Wall Street is going to cling to every word spoken this week at the nerdiest of economic nerdfests.
The Federal Reserve will divulge its thinking about the next months and years’ worth of monetary policy at Friday’s virtual Jackson Hole Symposium.
For analysts, the annual resort hangout for central bankers represents a chance to get a real sense of where the Fed is headed: When will the central bank taper its monthly buying spree of securities? When will interest rates go up?
It’s a must-watch if you’re a serious investor, not least because the symposium comes at a time of rising Covid cases due to the more infectious Delta variant and softening economic data.
The main focus will of the event will be on Fed Chairman Jerome Powell’s economic outlook speech on Friday at 10 am ET.
All about the taper
The taper question — when the Fed will ease off the economic stimulus gas pedal — has been on investors’ minds for months.
Faster-than-expected inflation in the first half of the year spurred worries the Fed would roll back its monthly asset purchases of about $120 billion sooner than hoped. The minutes from last month’s policy meeting added fuel to the fire, sending the market into a selloff tizzy early last week, before it recovered this week.
“Various participants commented that economic and financial conditions would likely warrant a reduction in coming months. Several others indicated, however, that a reduction in the pace of asset purchases was more likely to become appropriate early next year,” the minutes from the central bank’s July 27-28 meeting said.
Goldman Sachs has moved its prediction for when the Fed will start tapering to November from December on the back of these minutes, expecting a $15 billion taper per meeting, starting with a formal announcement in November.
Even though every investor under the sun will be listening for any and all taper talk at the end of the week, those hoping for groundbreaking revelations might wind up disappointed.
“We expect the September FOMC meeting to be the main event where Powell more substantially sets the predicate on tapering, not Jackson Hole,” said RSM Chief Economist Joe Brusuelas.
For the Fed, waiting at least until next month has its benefits, including another look at the labor market with next week’s jobs report. Another strong report could strengthen the case for the tapering to get going.
Is inflation here to stay?
But even if Powell doesn’t set a firm date for tapering on Friday, there is still plenty he could clarify.
When inflation started to jump, the Fed introduced the market to its favorite word: transitory. That means prices are rising largely because of temporary factors as the economy reopens and the world copes with supply chain issues.

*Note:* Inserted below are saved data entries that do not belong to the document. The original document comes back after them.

(* ===== verification/Wire.v ===== *)
(** * Protocol serialisers (libstore/common-protocol.cc,
    length-prefixed-protocol-helper.hh, worker-protocol.cc, serve-protocol.cc,
    derivations.cc)

    [Serialise<T>] of the C++ code is a type class with a reader and a writer;
    [SerialiseLaws] states that they are inverse over every lawful source. *)

From S2P Require Import Prelude.
From S2P Require Import Containers.
From S2P Require Import Hash.
From S2P Require Import CanonPath.
From S2P Require Import StorePath.
From S2P Require Import ContentAddress.
From S2P Require Import DerivedPath.
From S2P Require Import Derivations.
From S2P Require Import ATerm.
From S2P Require Import Serialise.
From S2P Require Import Streams.
From S2P Require Import PathInfo.

(** The store directory, the experimental features and the negotiated
    protocol version a serialiser can see. *)
Record Conn := mkConn {
  cn_storeDir : bytes;
  cn_xp : xpSettings;
  cn_version : Z;
}.

Definition GET_PROTOCOL_MINOR (x : Z) : Z := Z.land x 255.
Definition minor_ge (conn : Conn) (n : Z) : bool := (n <=? GET_PROTOCOL_MINOR (cn_version conn))%Z.

Class Serialise (A : Type) := {
  ser_read : forall S (_ : Source S), Conn -> S -> result (A * S);
  ser_write : Conn -> A -> result (list bytes);
}.
Arguments ser_read {A _ S _}.

(** Writers in sequence. *)
Definition wseq (a b : result (list bytes)) : result (list bytes) :=
  let* x := a in let* y := b in Ok (x ++ y).
Infix "<<<" := wseq (at level 61, left associativity).

(** [conn.to << n] and [conn.to << s]. *)
Definition wnum (n : Z) : result (list bytes) := Ok (writeNum (u64 n)).
Definition wstr (s : bytes) : result (list bytes) := Ok (writeString s).

(** ** Protocol-agnostic serialisers *)

#[export] Instance string_serialise : Serialise bytes := {
  ser_read _ _ _ s := readString size_t_max s;
  ser_write _ str := wstr str;
}.

#[export] Instance StorePath_serialise : Serialise StorePath := {
  ser_read _ _ conn s :=
    let* (str, s) := readString size_t_max s in
    let* p := parseStorePath (cn_storeDir conn) str in Ok (p, s);
  ser_write conn p := wstr (printStorePath (cn_storeDir conn) p);
}.

#[export] Instance ContentAddress_serialise : Serialise ContentAddress := {
  ser_read _ _ conn s :=
    let* (str, s) := readString size_t_max s in
    let* ca := ContentAddress_parse (cn_xp conn) str in Ok (ca, s);
  ser_write conn ca := let* s := renderContentAddress (cn_xp conn) (Some ca) in wstr s;
}.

Although the Fed is still mostly on the transitory train, the July meeting minutes noted that several officials believe the worse-than-expected supply chain disruptions could keep pressure on prices into next year.
So which one is it? Transitory, or not really? Wall Street investors are hoping Powell and other Fed officials will shed a little light on the issues Friday.
Low yield world
The Fed’s monthly asset purchases have kept bond yields low for the most part. Buying $80 billion worth of Treasury securities every month will do that.
Even when yields on the 10-year Treasury bond spiked to their highest since before the pandemic earlier this year, pushed up by worries about an overheating economy and higher inflation, yields were really still quite low.
So what might happen when the Fed scales its monthly buys?
“With less central bank buying, bond yields will likely rise globally, but not too much,” said John Vail, Chief Global Strategist at Nikko Asset Management.
From a stock market point of view, it could be a reason for cyclical and financial stocks to perform well, Vail added.
For the market as a whole, a more hawkish Fed would likely weigh on the rally that propelled stocks to record highs once again this week.